Collected data entries

____

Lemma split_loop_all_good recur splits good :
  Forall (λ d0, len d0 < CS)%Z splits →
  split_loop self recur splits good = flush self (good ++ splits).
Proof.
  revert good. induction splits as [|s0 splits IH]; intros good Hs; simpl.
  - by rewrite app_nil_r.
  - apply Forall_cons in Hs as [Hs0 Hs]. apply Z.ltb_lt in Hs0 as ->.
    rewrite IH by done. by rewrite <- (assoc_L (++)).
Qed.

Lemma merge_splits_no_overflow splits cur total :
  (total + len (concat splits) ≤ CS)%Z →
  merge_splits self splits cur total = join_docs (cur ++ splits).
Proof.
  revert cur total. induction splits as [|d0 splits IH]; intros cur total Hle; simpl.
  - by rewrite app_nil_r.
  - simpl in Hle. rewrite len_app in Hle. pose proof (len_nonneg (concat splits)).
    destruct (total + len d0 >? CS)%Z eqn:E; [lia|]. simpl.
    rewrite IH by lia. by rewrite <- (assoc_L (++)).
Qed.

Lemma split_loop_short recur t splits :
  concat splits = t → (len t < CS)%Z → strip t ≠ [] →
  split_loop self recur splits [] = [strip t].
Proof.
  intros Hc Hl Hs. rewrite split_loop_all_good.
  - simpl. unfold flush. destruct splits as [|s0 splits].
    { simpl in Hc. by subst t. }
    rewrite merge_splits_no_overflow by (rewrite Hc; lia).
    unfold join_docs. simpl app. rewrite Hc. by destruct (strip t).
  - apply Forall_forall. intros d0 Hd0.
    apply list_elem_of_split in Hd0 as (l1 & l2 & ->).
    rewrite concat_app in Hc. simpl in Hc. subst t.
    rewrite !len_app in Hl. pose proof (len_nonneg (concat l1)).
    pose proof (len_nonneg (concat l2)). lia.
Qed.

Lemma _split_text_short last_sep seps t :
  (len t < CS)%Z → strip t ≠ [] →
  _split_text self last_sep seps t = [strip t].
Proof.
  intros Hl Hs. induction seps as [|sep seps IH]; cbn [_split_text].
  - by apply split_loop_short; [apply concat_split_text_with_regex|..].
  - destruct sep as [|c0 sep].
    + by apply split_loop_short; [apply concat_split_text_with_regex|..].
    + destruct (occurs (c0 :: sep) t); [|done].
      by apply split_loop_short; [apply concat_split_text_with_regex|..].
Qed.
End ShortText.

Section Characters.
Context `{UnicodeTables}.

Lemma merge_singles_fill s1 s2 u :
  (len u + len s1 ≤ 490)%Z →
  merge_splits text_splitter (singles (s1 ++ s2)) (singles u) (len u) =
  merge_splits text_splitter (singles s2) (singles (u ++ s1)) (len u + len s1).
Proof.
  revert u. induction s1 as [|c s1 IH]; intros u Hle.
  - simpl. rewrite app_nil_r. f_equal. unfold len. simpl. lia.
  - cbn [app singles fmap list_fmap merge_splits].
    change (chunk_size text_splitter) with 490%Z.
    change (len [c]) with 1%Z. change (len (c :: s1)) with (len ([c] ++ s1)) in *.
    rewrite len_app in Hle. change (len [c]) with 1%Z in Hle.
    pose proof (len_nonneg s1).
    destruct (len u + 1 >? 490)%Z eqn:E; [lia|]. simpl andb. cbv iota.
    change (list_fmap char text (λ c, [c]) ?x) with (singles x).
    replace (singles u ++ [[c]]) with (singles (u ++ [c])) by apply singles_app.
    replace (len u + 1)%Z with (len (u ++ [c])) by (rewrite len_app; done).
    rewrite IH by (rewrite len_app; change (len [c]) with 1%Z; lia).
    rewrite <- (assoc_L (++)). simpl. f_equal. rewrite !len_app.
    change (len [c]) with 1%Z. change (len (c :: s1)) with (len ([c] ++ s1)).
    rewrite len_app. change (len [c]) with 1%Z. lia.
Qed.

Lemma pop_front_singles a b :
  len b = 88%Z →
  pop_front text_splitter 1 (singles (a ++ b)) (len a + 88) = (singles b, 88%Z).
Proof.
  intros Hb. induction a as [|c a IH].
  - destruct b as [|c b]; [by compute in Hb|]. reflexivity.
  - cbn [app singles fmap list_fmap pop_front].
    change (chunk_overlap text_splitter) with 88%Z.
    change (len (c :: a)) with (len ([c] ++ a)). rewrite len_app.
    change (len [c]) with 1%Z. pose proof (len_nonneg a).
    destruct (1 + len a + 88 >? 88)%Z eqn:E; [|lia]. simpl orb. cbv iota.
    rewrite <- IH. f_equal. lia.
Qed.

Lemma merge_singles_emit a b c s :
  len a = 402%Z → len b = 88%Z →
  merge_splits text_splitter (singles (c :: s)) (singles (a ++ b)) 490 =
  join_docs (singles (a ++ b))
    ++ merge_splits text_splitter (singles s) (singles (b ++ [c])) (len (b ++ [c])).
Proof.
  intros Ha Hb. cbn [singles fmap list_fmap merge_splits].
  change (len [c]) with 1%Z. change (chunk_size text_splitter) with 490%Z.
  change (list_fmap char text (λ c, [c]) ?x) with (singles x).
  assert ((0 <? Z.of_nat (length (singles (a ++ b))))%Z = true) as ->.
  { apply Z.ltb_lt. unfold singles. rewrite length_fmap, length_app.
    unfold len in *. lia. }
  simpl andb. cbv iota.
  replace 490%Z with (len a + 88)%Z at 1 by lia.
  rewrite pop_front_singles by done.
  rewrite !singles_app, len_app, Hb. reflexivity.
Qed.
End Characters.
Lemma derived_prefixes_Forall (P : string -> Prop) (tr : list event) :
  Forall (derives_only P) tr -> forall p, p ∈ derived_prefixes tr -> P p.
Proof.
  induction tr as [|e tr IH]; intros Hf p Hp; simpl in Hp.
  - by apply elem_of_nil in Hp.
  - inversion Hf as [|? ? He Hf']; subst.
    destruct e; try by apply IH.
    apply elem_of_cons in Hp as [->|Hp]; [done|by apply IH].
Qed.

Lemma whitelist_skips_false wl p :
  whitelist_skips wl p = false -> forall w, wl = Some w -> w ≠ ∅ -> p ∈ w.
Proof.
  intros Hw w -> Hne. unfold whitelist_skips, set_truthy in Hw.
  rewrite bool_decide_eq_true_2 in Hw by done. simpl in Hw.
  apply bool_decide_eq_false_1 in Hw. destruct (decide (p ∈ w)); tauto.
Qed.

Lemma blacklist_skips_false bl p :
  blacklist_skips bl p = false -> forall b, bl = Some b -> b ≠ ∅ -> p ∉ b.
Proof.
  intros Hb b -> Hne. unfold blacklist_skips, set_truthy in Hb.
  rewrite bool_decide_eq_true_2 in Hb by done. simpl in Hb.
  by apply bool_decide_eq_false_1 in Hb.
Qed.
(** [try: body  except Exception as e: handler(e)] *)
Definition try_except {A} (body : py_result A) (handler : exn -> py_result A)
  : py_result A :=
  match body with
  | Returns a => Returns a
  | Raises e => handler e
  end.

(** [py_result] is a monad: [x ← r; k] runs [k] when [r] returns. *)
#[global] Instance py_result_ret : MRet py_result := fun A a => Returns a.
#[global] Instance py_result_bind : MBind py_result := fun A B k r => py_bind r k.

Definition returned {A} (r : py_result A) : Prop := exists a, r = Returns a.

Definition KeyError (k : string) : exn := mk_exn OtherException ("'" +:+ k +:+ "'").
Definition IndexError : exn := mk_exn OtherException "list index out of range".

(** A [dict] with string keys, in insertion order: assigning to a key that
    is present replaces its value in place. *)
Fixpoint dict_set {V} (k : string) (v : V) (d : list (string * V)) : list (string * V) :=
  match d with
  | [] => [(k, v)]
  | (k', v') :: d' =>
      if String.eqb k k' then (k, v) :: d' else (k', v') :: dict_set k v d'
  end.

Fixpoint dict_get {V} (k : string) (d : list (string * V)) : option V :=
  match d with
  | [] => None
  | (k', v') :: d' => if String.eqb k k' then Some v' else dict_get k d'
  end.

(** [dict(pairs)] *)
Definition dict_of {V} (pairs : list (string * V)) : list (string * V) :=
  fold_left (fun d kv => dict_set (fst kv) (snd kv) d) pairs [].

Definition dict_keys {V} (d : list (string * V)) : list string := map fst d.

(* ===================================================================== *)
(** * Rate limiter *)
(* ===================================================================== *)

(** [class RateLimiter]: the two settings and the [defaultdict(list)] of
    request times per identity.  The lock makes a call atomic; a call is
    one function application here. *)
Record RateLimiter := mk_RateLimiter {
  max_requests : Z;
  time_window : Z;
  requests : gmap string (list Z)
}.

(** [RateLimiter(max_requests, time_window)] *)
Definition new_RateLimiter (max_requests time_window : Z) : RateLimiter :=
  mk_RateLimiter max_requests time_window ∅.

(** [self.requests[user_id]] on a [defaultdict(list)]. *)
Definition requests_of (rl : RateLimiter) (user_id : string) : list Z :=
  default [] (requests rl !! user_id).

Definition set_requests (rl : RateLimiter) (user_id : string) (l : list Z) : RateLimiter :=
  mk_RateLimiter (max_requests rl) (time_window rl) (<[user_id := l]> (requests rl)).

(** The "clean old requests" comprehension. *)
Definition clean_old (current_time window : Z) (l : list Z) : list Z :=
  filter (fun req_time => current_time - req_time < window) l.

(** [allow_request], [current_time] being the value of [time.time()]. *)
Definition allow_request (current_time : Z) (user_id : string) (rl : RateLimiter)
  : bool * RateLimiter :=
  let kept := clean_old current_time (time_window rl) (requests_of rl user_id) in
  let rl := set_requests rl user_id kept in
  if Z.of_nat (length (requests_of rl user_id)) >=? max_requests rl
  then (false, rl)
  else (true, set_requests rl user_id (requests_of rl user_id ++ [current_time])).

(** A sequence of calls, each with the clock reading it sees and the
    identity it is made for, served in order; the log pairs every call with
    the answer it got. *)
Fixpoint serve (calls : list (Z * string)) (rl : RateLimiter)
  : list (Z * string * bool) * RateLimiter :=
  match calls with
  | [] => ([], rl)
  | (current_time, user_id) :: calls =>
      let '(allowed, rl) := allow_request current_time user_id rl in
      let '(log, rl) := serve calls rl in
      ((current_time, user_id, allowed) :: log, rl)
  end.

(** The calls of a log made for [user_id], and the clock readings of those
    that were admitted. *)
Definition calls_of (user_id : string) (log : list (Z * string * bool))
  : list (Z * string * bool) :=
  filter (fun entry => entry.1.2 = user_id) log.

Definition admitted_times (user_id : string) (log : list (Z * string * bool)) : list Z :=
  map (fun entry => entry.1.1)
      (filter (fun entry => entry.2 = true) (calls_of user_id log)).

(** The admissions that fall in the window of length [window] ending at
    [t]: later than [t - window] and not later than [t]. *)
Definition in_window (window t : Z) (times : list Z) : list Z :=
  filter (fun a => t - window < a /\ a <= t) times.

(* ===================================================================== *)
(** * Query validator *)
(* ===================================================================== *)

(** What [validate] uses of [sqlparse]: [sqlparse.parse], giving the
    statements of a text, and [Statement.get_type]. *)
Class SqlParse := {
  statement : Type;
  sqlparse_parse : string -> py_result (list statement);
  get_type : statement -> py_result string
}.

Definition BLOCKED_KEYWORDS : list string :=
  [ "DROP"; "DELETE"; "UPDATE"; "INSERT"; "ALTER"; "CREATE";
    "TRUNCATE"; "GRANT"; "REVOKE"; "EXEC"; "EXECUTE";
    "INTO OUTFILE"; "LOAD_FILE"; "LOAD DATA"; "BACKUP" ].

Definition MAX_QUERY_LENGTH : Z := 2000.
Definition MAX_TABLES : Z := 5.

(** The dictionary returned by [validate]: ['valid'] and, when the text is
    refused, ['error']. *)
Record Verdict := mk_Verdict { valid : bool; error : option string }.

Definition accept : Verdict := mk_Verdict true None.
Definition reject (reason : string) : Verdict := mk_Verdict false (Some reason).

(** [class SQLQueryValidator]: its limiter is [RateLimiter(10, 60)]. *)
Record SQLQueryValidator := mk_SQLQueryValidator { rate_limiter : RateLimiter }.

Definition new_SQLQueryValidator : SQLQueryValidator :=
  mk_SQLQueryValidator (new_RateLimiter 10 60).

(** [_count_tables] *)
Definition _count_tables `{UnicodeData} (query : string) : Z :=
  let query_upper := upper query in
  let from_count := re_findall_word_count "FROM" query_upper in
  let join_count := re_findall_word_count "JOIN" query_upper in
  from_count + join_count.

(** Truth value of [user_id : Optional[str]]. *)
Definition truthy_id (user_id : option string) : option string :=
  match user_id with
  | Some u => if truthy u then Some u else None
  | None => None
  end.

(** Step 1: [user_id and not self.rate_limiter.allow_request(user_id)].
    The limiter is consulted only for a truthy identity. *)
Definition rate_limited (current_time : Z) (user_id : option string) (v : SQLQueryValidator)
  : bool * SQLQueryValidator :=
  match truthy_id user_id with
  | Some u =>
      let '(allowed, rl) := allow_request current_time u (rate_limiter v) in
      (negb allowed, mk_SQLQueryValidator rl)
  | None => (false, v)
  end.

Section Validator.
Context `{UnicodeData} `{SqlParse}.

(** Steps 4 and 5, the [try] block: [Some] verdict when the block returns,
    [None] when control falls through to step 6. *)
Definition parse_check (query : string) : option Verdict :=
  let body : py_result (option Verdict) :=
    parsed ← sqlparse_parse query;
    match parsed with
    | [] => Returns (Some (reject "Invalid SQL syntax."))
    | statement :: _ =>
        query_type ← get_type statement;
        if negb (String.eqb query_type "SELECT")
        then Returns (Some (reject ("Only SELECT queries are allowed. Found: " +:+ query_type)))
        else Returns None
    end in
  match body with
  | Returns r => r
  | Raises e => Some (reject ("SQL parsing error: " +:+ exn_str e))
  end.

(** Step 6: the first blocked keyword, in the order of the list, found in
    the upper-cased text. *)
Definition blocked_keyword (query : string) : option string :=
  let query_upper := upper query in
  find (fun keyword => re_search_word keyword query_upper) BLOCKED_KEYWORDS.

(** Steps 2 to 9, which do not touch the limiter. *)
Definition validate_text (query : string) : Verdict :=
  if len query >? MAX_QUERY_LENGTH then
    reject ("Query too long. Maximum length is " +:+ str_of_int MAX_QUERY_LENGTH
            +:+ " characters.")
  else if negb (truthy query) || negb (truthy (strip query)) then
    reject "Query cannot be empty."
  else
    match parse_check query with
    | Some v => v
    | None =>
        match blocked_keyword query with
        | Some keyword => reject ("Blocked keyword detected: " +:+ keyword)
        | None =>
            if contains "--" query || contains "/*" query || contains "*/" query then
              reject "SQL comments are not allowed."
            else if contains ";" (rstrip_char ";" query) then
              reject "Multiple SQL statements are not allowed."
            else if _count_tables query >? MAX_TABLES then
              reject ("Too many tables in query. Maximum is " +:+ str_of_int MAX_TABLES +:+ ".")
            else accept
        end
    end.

____

*EXERCISE OBJECTIVE*
Reproduce the lines from the one containing "None => (false, v)" to the end of the entries, keeping both ends and adding nothing.

*ANSWER TO THIS PROBLEM*
  | None => (false, v)
  end.

Section Validator.
Context `{UnicodeData} `{SqlParse}.

(** Steps 4 and 5, the [try] block: [Some] verdict when the block returns,
    [None] when control falls through to step 6. *)
Definition parse_check (query : string) : option Verdict :=
  let body : py_result (option Verdict) :=
    parsed ← sqlparse_parse query;
    match parsed with
    | [] => Returns (Some (reject "Invalid SQL syntax."))
    | statement :: _ =>
        query_type ← get_type statement;
        if negb (String.eqb query_type "SELECT")
        then Returns (Some (reject ("Only SELECT queries are allowed. Found: " +:+ query_type)))
        else Returns None
    end in
  match body with
  | Returns r => r
  | Raises e => Some (reject ("SQL parsing error: " +:+ exn_str e))
  end.

(** Step 6: the first blocked keyword, in the order of the list, found in
    the upper-cased text. *)
Definition blocked_keyword (query : string) : option string :=
  let query_upper := upper query in
  find (fun keyword => re_search_word keyword query_upper) BLOCKED_KEYWORDS.

(** Steps 2 to 9, which do not touch the limiter. *)
Definition validate_text (query : string) : Verdict :=
  if len query >? MAX_QUERY_LENGTH then
    reject ("Query too long. Maximum length is " +:+ str_of_int MAX_QUERY_LENGTH
            +:+ " characters.")
  else if negb (truthy query) || negb (truthy (strip query)) then
    reject "Query cannot be empty."
  else
    match parse_check query with
    | Some v => v
    | None =>
        match blocked_keyword query with
        | Some keyword => reject ("Blocked keyword detected: " +:+ keyword)
        | None =>
            if contains "--" query || contains "/*" query || contains "*/" query then
              reject "SQL comments are not allowed."
            else if contains ";" (rstrip_char ";" query) then
              reject "Multiple SQL statements are not allowed."
            else if _count_tables query >? MAX_TABLES then
              reject ("Too many tables in query. Maximum is " +:+ str_of_int MAX_TABLES +:+ ".")
            else accept
        end
    end.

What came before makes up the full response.